* About this task:
Would you copy the material below word for word, beginning with its first line and ending with the line that contains "cbn [negb orb]. cbv iota."?

□ □ □

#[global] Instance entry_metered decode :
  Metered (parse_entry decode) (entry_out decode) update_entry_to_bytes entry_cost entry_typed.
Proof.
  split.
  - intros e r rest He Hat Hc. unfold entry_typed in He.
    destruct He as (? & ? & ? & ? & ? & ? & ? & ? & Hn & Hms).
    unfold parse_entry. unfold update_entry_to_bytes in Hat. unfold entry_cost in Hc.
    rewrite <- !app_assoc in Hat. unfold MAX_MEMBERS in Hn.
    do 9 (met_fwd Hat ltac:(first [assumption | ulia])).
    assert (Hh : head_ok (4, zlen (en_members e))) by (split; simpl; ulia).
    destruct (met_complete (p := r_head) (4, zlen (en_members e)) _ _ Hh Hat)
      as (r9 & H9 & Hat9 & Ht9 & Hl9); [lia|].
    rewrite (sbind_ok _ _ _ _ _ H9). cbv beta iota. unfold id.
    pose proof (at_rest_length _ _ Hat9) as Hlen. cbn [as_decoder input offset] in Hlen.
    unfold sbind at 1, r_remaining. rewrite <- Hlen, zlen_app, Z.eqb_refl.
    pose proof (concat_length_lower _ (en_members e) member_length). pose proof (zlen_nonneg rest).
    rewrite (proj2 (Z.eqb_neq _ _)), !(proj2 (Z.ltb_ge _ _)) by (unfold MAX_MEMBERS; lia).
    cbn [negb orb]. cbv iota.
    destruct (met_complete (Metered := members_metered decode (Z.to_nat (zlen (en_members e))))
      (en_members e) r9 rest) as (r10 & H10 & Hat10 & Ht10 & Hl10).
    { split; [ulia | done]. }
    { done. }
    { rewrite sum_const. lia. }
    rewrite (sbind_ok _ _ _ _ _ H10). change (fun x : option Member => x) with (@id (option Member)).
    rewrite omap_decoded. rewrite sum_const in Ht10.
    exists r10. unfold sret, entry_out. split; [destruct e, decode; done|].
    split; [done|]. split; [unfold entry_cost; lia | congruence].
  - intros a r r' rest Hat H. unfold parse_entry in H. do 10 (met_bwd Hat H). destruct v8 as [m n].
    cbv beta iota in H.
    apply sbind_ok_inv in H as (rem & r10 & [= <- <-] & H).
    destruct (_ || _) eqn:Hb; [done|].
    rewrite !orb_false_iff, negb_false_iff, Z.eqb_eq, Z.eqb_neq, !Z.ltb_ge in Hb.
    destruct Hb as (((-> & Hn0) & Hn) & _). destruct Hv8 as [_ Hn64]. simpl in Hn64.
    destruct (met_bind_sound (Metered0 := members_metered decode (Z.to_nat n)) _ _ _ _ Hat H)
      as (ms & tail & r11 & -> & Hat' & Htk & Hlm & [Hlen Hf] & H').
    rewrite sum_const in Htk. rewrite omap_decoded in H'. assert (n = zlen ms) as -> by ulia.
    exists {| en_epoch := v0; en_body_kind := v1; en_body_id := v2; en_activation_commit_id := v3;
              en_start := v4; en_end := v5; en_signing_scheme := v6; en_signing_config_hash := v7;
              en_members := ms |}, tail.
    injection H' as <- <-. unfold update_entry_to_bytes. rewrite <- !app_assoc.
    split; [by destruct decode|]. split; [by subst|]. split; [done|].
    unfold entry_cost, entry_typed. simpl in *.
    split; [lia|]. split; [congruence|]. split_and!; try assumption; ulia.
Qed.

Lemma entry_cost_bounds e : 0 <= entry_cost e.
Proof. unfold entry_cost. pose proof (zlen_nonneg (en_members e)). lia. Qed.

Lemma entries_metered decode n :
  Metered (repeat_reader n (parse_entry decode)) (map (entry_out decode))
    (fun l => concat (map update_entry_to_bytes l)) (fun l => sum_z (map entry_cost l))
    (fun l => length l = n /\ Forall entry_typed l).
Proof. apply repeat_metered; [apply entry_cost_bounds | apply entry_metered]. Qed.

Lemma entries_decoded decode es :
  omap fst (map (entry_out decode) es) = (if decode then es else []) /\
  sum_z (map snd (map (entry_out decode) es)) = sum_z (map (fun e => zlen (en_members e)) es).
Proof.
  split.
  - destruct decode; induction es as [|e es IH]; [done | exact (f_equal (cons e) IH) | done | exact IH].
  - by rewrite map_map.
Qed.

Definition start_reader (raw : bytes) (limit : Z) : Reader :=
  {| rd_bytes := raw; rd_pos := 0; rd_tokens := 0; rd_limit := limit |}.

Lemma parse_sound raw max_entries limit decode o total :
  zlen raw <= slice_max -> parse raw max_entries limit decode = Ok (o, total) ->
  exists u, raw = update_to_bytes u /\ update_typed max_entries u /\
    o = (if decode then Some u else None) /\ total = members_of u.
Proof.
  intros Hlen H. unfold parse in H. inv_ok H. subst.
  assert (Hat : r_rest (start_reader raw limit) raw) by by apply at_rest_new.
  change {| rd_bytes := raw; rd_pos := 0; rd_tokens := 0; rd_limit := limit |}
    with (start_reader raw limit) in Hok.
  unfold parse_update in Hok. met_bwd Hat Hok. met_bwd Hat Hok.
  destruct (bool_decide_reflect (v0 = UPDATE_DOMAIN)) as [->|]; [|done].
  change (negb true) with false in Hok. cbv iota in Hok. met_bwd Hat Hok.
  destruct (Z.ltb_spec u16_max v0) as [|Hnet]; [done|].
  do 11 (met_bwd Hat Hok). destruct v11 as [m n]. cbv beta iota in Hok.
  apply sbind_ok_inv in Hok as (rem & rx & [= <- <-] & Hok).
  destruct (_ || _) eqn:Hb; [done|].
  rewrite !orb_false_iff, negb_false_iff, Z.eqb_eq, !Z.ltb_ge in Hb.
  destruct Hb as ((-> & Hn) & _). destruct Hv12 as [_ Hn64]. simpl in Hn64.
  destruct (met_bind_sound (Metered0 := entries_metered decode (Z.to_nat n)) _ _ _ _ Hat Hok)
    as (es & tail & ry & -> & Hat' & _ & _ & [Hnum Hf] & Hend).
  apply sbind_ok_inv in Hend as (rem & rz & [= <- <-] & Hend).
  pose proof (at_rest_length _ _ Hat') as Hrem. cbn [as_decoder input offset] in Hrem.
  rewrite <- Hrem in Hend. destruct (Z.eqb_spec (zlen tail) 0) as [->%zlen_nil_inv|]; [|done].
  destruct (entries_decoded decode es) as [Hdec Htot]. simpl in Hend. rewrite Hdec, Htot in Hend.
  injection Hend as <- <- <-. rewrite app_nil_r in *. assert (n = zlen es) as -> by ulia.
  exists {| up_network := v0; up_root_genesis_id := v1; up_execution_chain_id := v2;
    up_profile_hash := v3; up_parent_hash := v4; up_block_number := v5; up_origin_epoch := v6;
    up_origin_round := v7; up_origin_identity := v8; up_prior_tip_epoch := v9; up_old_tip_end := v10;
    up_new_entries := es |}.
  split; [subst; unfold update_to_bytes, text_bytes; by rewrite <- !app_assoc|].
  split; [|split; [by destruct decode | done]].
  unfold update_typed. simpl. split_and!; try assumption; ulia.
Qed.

□ □ □

* Answer to this exercise:
#[global] Instance entry_metered decode :
  Metered (parse_entry decode) (entry_out decode) update_entry_to_bytes entry_cost entry_typed.
Proof.
  split.
  - intros e r rest He Hat Hc. unfold entry_typed in He.
    destruct He as (? & ? & ? & ? & ? & ? & ? & ? & Hn & Hms).
    unfold parse_entry. unfold update_entry_to_bytes in Hat. unfold entry_cost in Hc.
    rewrite <- !app_assoc in Hat. unfold MAX_MEMBERS in Hn.
    do 9 (met_fwd Hat ltac:(first [assumption | ulia])).
    assert (Hh : head_ok (4, zlen (en_members e))) by (split; simpl; ulia).
    destruct (met_complete (p := r_head) (4, zlen (en_members e)) _ _ Hh Hat)
      as (r9 & H9 & Hat9 & Ht9 & Hl9); [lia|].
    rewrite (sbind_ok _ _ _ _ _ H9). cbv beta iota. unfold id.
    pose proof (at_rest_length _ _ Hat9) as Hlen. cbn [as_decoder input offset] in Hlen.
    unfold sbind at 1, r_remaining. rewrite <- Hlen, zlen_app, Z.eqb_refl.
    pose proof (concat_length_lower _ (en_members e) member_length). pose proof (zlen_nonneg rest).
    rewrite (proj2 (Z.eqb_neq _ _)), !(proj2 (Z.ltb_ge _ _)) by (unfold MAX_MEMBERS; lia).
    cbn [negb orb]. cbv iota.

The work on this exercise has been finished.